An unannounced inspection was completed at this service on 11 and 14 September 2015. Pilton House Trust is registered to provider accommodation and support for up to 27 people. The service provides this support to older people and people living with dementia. It does not provide nursing care. At the time of this inspection there were 25 people living at the service.

A registered manager was in post but was about to de-register as she has taken over the role as fund raiser for the trust. The deputy manager had taken over the role as the manager, having day to day responsibility for the running of the service and it is her intention to apply to register with CQC shortly. A registered manager is a person who has registered with the Care Quality Commission to manage the service. Like registered providers, they are ‘registered persons’. Registered persons have legal responsibility for meeting the requirements in the Health and Social Care Act 2014 and associated Regulations about how the service is run.
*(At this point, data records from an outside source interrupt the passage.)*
(** Where the thread goes on once it is back from interrupts and yields. *)
Fixpoint skip (ks : list frame) : list frame :=
  match ks with
  | f :: rest => if is_intr f then skip rest else ks
  | [] => []
  end.

(** [th] has taken the semaphore of [l] but not yet stored itself as holder. *)
Definition acq (l : Z) (th : thread) : Z :=
  match skip (kstack th) with F_acquire l' :: _ => b2z (l' =? l) | _ => 0 end.
(** [th] was woken from [s] and will test the value again. *)
Definition pend (s : sid) (th : thread) : Z :=
  if decide (status th = THREAD_BLOCKED) then 0
  else match skip (kstack th) with F_down s' _ :: _ => b2z (bool_decide (s' = s)) | _ => 0 end.
(** How often [th] is in the middle of creating [t]. *)
Definition creates (t : Z) (f : frame) : bool :=
  match f with F_tid t' _ _ | F_created t' _ _ _ => t' =? t | _ => false end.
Fixpoint crt_stack (t : Z) (ks : list frame) : Z :=
  match ks with [] => 0 | f :: rest => b2z (creates t f) + crt_stack t rest end.
Definition crt (t : Z) (th : thread) : Z := crt_stack t (kstack th).

Definition plain (ks : list frame) : Prop :=
  match skip ks with F_acquire _ :: _ | F_down _ _ :: _ => False | _ => True end.

(** A semaphore inside a [struct thread] or on its stack. *)
Definition embedded (s : sid) : bool :=
  match s with SWaiter _ | SExec _ | SWait _ => true | _ => false end.

(** The shapes of kernel stacks. *)
Definition frame_ok (k : kernel) (t : Z) (f : frame) (rest : list frame) : Prop :=
  match f with
  | F_yield _ | F_iret => True
  | F_down s _ =>
      (is_Some (semas k !! s) \/ embedded s = true) /\
      match s with
      | SLock l => exists r, rest = F_acquire l :: r
      | SWaiter u => u = t /\ plain rest
      | _ => plain rest
      end
  | F_acquire l => is_Some (locks k !! l) /\ plain rest
  | F_idle_init _ => False
  | F_idle_block | F_idle_hlt => t = idle_thread k /\ rest = []
  | F_exit_work | F_exit_up | F_exit_die | F_exit_call => rest = []
  | F_tid _ _ e | F_created _ _ _ e => e = EOther /\ plain rest
  | _ => plain rest
  end.
Fixpoint ks_ok (k : kernel) (t : Z) (ks : list frame) : Prop :=
  match ks with
  | [] => True
  | f :: rest => frame_ok k t f rest /\ ks_ok k t rest
  end.

(** Where a thread switch stands: not in one; the status of the running thread
    has changed ([schedule] begins); the next thread runs and the previous one,
    if it is dying, has not been freed yet. *)
Inductive phase := Ph_run | Ph_leave | Ph_done (prev : Z).

(** What the status of a thread says about the lists. *)
Definition status_ok (r : phase) (k : kernel) (t : Z) (th : thread) : Prop :=
  match status th with
  | THREAD_RUNNING => r <> Ph_leave /\ t = cur k
  | THREAD_READY => t ∈ ready_list k \/ t = idle_thread k
  | THREAD_BLOCKED =>
      match kstack th with
      | [] | F_idle_hlt :: _ => True
      | F_down s _ :: _ =>
          match semas k !! s with Some sm => t ∈ waiters sm | None => embedded s = true end
      | _ => False
      end
  | THREAD_DYING => kstack th = [] /\ (t = initial_thread k \/ (r = Ph_leave /\ t = cur k) \/ r = Ph_done t)
  end.

Record base (r : phase) (k : kernel) : Prop := {
  b_thr : forall t th, threads k !! t = Some th ->
    t <> NULL /\ magic th = THREAD_MAGIC /\ status_ok r k t th /\ ks_ok k t (kstack th);
  b_cur : exists th, threads k !! cur k = Some th /\ (r <> Ph_leave -> status th = THREAD_RUNNING);
  b_ready : NoDup (ready_list k) /\ forall t, t ∈ ready_list k ->
    exists th, threads k !! t = Some th /\ status th = THREAD_READY;
  b_wait : forall s sm, semas k !! s = Some sm -> 0 <= value sm < 2 ^ 32 /\ NoDup (waiters sm) /\
    forall t, t ∈ waiters sm -> exists th old rest, threads k !! t = Some th /\
      status th = THREAD_BLOCKED /\ kstack th = F_down s old :: rest;
}.

(** The value of a lock's semaphore, its holder and the threads about to become
    its holder add up to one (plus [d], on the way). *)
Definition lock_acct (d : Z -> Z) (k : kernel) : Prop :=
  forall l h, locks k !! l = Some h -> exists sm, semas k !! SLock l = Some sm /\
    value sm + b2z (negb (h =? NULL)) + map_sum (acq l) (threads k) = 1 + d l.

(** While threads sleep on a semaphore, every unit of its value has a woken
    thread that will ask for it (up to [e], on the way). *)
Definition wake_acct (e : sid -> Z) (k : kernel) : Prop :=
  forall s sm, semas k !! s = Some sm -> waiters sm <> [] ->
    value sm <= map_sum (pend s) (threads k) + e s.

(** A thread in creation is created by one thread, and sleeps without a stack. *)
Definition new_ok (k : kernel) : Prop :=
  forall t, map_sum (crt t) (threads k) <= 1 /\
    (0 < map_sum (crt t) (threads k) ->
     exists th, threads k !! t = Some th /\ status th = THREAD_BLOCKED /\ kstack th = []).

Definition zero {A} (_ : A) : Z := 0.
Definition at_ `{EqDecision A} (x : A) (y : A) : Z := b2z (bool_decide (x = y)).

(** The idle thread only ever runs its loop. *)
Definition idle_stack (k : kernel) : Prop :=
  exists th pre f, threads k !! idle_thread k = Some th /\ kstack th = pre ++ [f] /\
    Forall (fun g => is_intr g = true) pre /\ (f = F_idle_block \/ f = F_idle_hlt).

Record inv (k : kernel) : Prop := {
  i_base : base Ph_run k;
  i_lock : lock_acct zero k;
  i_wake : wake_acct zero k;
  i_new : new_ok k;
  i_idle : idle_stack k;
}.

(** ** Bookkeeping *)

Definition idle_shape (ks : list frame) : Prop :=
  exists pre f, ks = pre ++ [f] /\ Forall (fun g => is_intr g = true) pre /\
    (f = F_idle_block \/ f = F_idle_hlt).

Lemma idle_stack_shape k :
  idle_stack k <-> exists th, threads k !! idle_thread k = Some th /\ idle_shape (kstack th).
Proof. unfold idle_stack, idle_shape. naive_solver. Qed.

Lemma idle_shape_skip ks : idle_shape ks -> skip ks = [F_idle_block] \/ skip ks = [F_idle_hlt].
Proof.
  intros (pre & f & -> & Hpre & Hf). induction Hpre as [|g pre Hg _ IH]; simpl.
  - destruct Hf as [-> | ->]; auto.
  - by rewrite Hg.
Qed.

Lemma idle_shape_cons f ks : is_intr f = true -> idle_shape (f :: ks) <-> idle_shape ks.
Proof.
  intros Hf. split; intros (pre & g & E & Hpre & Hg).
  - destruct pre as [|h pre]; simplify_eq/=; [by destruct Hg; subst|].
    inversion Hpre; subst. exists pre, g. auto.
  - subst. exists (f :: pre), g. auto.
Qed.

Lemma idle_shape_top f ks : idle_shape (f :: ks) -> is_intr f = false ->
  ks = [] /\ (f = F_idle_block \/ f = F_idle_hlt).
Proof.
  intros (pre & g & E & Hpre & Hg) Hf. destruct pre as [|h pre]; simplify_eq/=; [done|].
  inversion Hpre. congruence.
Qed.

Lemma acq_nonneg l th : 0 <= acq l th.
Proof. unfold acq. destruct (skip (kstack th)) as [|[] ?]; try done. by destruct (_ =? _). Qed.
Lemma pend_nonneg s th : 0 <= pend s th.
Proof.
  unfold pend. case_decide; [done|]. destruct (skip (kstack th)) as [|[] ?]; try done.
  by destruct (bool_decide _).
Qed.
Lemma crt_stack_nonneg t ks : 0 <= crt_stack t ks.
Proof. induction ks as [|f ks IH]; simpl; [done|]. destruct (creates t f); simpl; lia. Qed.
Lemma crt_nonneg t th : 0 <= crt t th.
Proof. apply crt_stack_nonneg. Qed.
The Care Quality Commission (CQC) is required to monitor the operation of the Mental Capacity Act (2005) (MCA) and Deprivation of Liberty Safeguards (DoLS) and to report on what we find. DoLS are put in place to protect people where they do not have capacity to make decisions and where it is considered necessary to restrict their freedom in some way, usually to protect themselves or others. At the time of the inspection, applications had been made to the local authority in relation to people who lived at the service. The manager told us these were waiting to be approved.

People said they felt safe and well cared for. Staff knew people’s needs and preferences and had the right training and support to enable them to deliver care safely and effectively. Care and support was being well planned and any risks were identified and actions put in place to minimise these.
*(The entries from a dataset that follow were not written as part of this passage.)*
Lemma lock_try_acquire_mid l k b k' :
  mid Ph_run zero zero k -> lock_try_acquire l k = Ok (b, k') -> mid Ph_run zero zero k'.
Proof.
  intros Hm H. unfold lock_try_acquire in H. stmts H.
  apply held_inv in E as (-> & h & th & Hl & -> & Hth & Hrun).
  apply sema_try_down_inv in E0 as (sm & Hsm & -> & Hsame).
  destruct (m_lock _ _ _ _ Hm l h Hl) as (sm' & Hs' & Eq). assert (sm' = sm) as -> by congruence.
  destruct (0 <? value sm) eqn:Ev; bool_to_prop; [|stmt E1; by eapply mid_same].
  destruct (b_wait _ _ (m_base _ _ _ _ Hm) _ _ Hsm) as (Hv & _ & _). rewrite u32_small in Hsame by lia.
  pose proof (map_sum_nonneg (acq l) (threads k) (fun _ _ _ => acq_nonneg _ _)) as Hnn.
  assert (h = NULL /\ value sm = 1) as [-> Hv1].
  { unfold zero in Eq. destruct (h =? NULL) eqn:Eh; bool_to_prop; simpl in Eq; [split; [done|lia]|lia]. }
  stmts E1. pose proof Hsame as (Ht & _ & Hc & _ & _ & _ & Hlk). rewrite Hc.
  pose proof (mid_value _ _ _ k (SLock l) sm (value sm - 1) Hm Hsm ltac:(lia)) as Hm1.
  pose proof (mid_same _ _ _ _ _ Hsame Hm1) as Hm2.
  assert (locks k1 !! l = Some NULL) as Hl1 by (by rewrite Hlk).
  destruct (b_thr _ _ (m_base _ _ _ _ Hm) _ _ Hth) as (Hc0 & _).
  eapply mid_weaken; [..|exact (mid_holder _ _ _ _ _ _ (cur k) Hm2 Hl1)].
  - intros l'. simpl. rewrite (proj2 (Z.eqb_neq (cur k) NULL)) by done. unfold zero.
    destruct (decide (l' = l)) as [->|].
    + rewrite decide_True by done. simpl. lia.
    + rewrite decide_False by congruence. lia.
  - intros s'. simpl. unfold zero. case_decide; lia.
Qed.

(** Updates that touch neither the status nor the stack. *)
Lemma mid_proc r d e k t f th :
  mid r d e k -> threads k !! t = Some th ->
  status (f th) = status th -> magic (f th) = magic th -> kstack (f th) = kstack th ->
  mid r d e (set_threads (<[t := f th]> (threads k)) k).
Proof.
  intros Hm Ht Hs Hmg Hk. destruct (b_thr _ _ (m_base _ _ _ _ Hm) _ _ Ht) as (_ & Hm0 & _ & Hks).
  assert (Ha : forall l, acq l (f th) = acq l th) by (intros; unfold acq; by rewrite Hk).
  assert (Hp : forall s, pend s (f th) = pend s th) by (intros; unfold pend; by rewrite Hk, Hs).
  eapply mid_weaken; [..|eapply (mid_thread r d e k t th (f th)); eauto].
  - intros l. cbv beta. rewrite Ha. lia.
  - intros s. cbv beta. rewrite Hp. lia.
  - congruence.
  - by rewrite Hk.
  - intros ->. pose proof (m_idle _ _ _ _ Hm) as Hi. apply idle_stack_shape in Hi as (thi & Hthi & Hsh).
    assert (thi = th) as -> by congruence. by rewrite Hk.
  - intros u. left. unfold crt. by rewrite Hk.
Qed.
Definition act (a : action) : M kernel unit := fun k =>
  match a with
  | A_call c =>
      match threads k !! cur k with
      | Some th => match kstack th with
                   | [] => if call_allowedb k c then exec_call c k else Err Trap
                   | _ => Err Trap
                   end
      | None => Err Trap
      end
  | A_resume => resume k
  | A_irq i => if intr_on k then intr_handler_external (irq_handler i) k else Err Trap
  end.
Fixpoint acts (l : list action) : M kernel unit :=
  match l with [] => mret tt | a :: l' => _ ← act a; acts l' end.

Lemma fresh_pageb_ok k t : fresh_pageb k t = true -> fresh_page k t.
Proof.
  unfold fresh_pageb. rewrite !andb_true_iff, !bool_decide_eq_true, forallb_forall.
  intros [[[[? ?] ?] ?] Hf]. split_and!; try done. intros u th Hu.
  apply elem_of_map_to_list, list_elem_of_In in Hu. specialize (Hf _ Hu). simpl in Hf.
  rewrite forallb_forall in Hf. apply Forall_forall. intros f Hin%list_elem_of_In.
  specialize (Hf f Hin). by apply negb_true_iff in Hf.
Qed.
Lemma call_allowedb_ok k c : call_allowedb k c = true -> call_allowed k c.
Proof.
  destruct c; simpl; try done; rewrite ?andb_true_iff, ?orb_true_iff, ?bool_decide_eq_true.
  - intros [[? ?] ?]. split; [done|lia].
  - done.
  - intros [?%Z.eqb_eq|?%fresh_pageb_ok]; auto.
  - intros [?%Z.eqb_eq|?%fresh_pageb_ok]; auto.
Qed.

Lemma act_step a k k' : act a k = Ok (tt, k') -> step k k'.
Proof.
  destruct a; simpl; intros H.
  - destruct (threads k !! cur k) as [th|] eqn:Hth; [|done].
    destruct (kstack th) eqn:Hk; [|done]. destruct (call_allowedb k c) eqn:Hc; [|done].
    eapply step_call; [exact Hth|exact Hk|by apply call_allowedb_ok|exact H].
  - by apply step_resume.
  - destruct (intr_on k) eqn:Hi; [|done]. by eapply step_irq.
Qed.
Lemma acts_steps l k k' : acts l k = Ok (tt, k') -> rtc step k k'.
Proof.
  revert k. induction l as [|a l IH]; intros k H; simpl in H.
  - unfold mret, M_ret in H. simplify_eq. apply rtc_refl.
  - apply M_bind_ok in H as ([] & k1 & E & H). eapply rtc_l; [by eapply act_step|by apply IH].
Qed.

(** ** Theorems: scheduling *)

(** C11: In every reachable state exactly one thread is running, the run queue
    holds each ready thread once, a semaphore's wait list holds only blocked
    threads, and no thread is on the run queue and a wait list or on two wait
    lists: the one [elem] member of [struct thread] is enough for all of them. *)
Theorem elem_member_exclusive k :
  reachable k ->
  (forall t th, threads k !! t = Some th -> (status th = THREAD_RUNNING <-> t = cur k)) /\
  (NoDup (ready_list k) /\ forall t, t ∈ ready_list k ->
     exists th, threads k !! t = Some th /\ status th = THREAD_READY) /\
  (forall s sm, semas k !! s = Some sm -> NoDup (waiters sm) /\ forall t, t ∈ waiters sm ->
     t ∉ ready_list k /\ (exists th, threads k !! t = Some th /\ status th = THREAD_BLOCKED) /\
     forall s' sm', semas k !! s' = Some sm' -> t ∈ waiters sm' -> s' = s).
Proof.
  intros Hr%reachable_inv. destruct (i_base _ Hr) as [B1 B2 B3 B4]. split_and!.
  - intros t th Ht. destruct (B1 t th Ht) as (_ & _ & Hst & _). unfold status_ok in Hst. split.
    + intros Hs. rewrite Hs in Hst. by destruct Hst.
    + intros ->. destruct B2 as (c & Hc & Hrun). assert (c = th) as -> by congruence. by apply Hrun.
  - apply B3.
  - apply B3.
  - intros s sm Hs. destruct (B4 s sm Hs) as (_ & Hnd & Hw). split; [done|]. intros t Ht.
    destruct (Hw t Ht) as (th & old & rest & Hth & Hb & Hk). split_and!.
    + intros Hin. destruct (proj2 B3 t Hin) as (? & ? & ?). congruence.
    + eauto.
    + intros s' sm' Hs' Ht'. destruct (B4 s' sm' Hs') as (_ & _ & Hw').
      destruct (Hw' t Ht') as (? & ? & ? & ? & ? & ?). congruence.
Qed.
People were supported to eat and drink in a relaxed and unhurried way. Respect and dignity were upheld in the way staff worked with people. Staff were kind and compassionate towards people and their relatives.

Healthcare professionals said people’s healthcare needs were being well met and the staff team were proactive in seeking advice in a timely way to ensure this. One healthcare professional said ‘‘I have been very impressed with the way this service is working with the person to reduce their medication and ensure their emotional needs are met.’’

There were enough staff available to ensure people’s needs were being met in a timely way. People spoke highly about the staff group who supported them and we observed care and support being delivered in a kind and compassionate way. Relatives confirmed their views were considered and they were kept informed of any changes in people’s needs and wishes.

Recruitment processes were robust ensuring new staff were suitable to work with vulnerable people. New staff received a comprehensive induction to enable them to gain skills and confidence in working in the service and to understand individual’s needs.

Staff knew how to protect people from potential risk of harm and who they should report any concerns to. They also understood how to ensure people’s human rights were being considered and how to work in a way which respected people’s diversity. People were offered a range of activities and consideration was being given to how they could support people to access the local community more. This included having their own minibus to get people out to places of local interest.

The provider ensured the home was safe and audits were used to review the quality of care and support being provided, taking into consideration the views of people using the service and the staff working there. Any complaints or concerns were dealt with swiftly and comprehensively.

The ethos and culture of the service was to promote independence for as long as possible and ensure people were given choices in all aspects of their daily lives. Staff understood and promoted this ethos in the way they delivered care and supported people.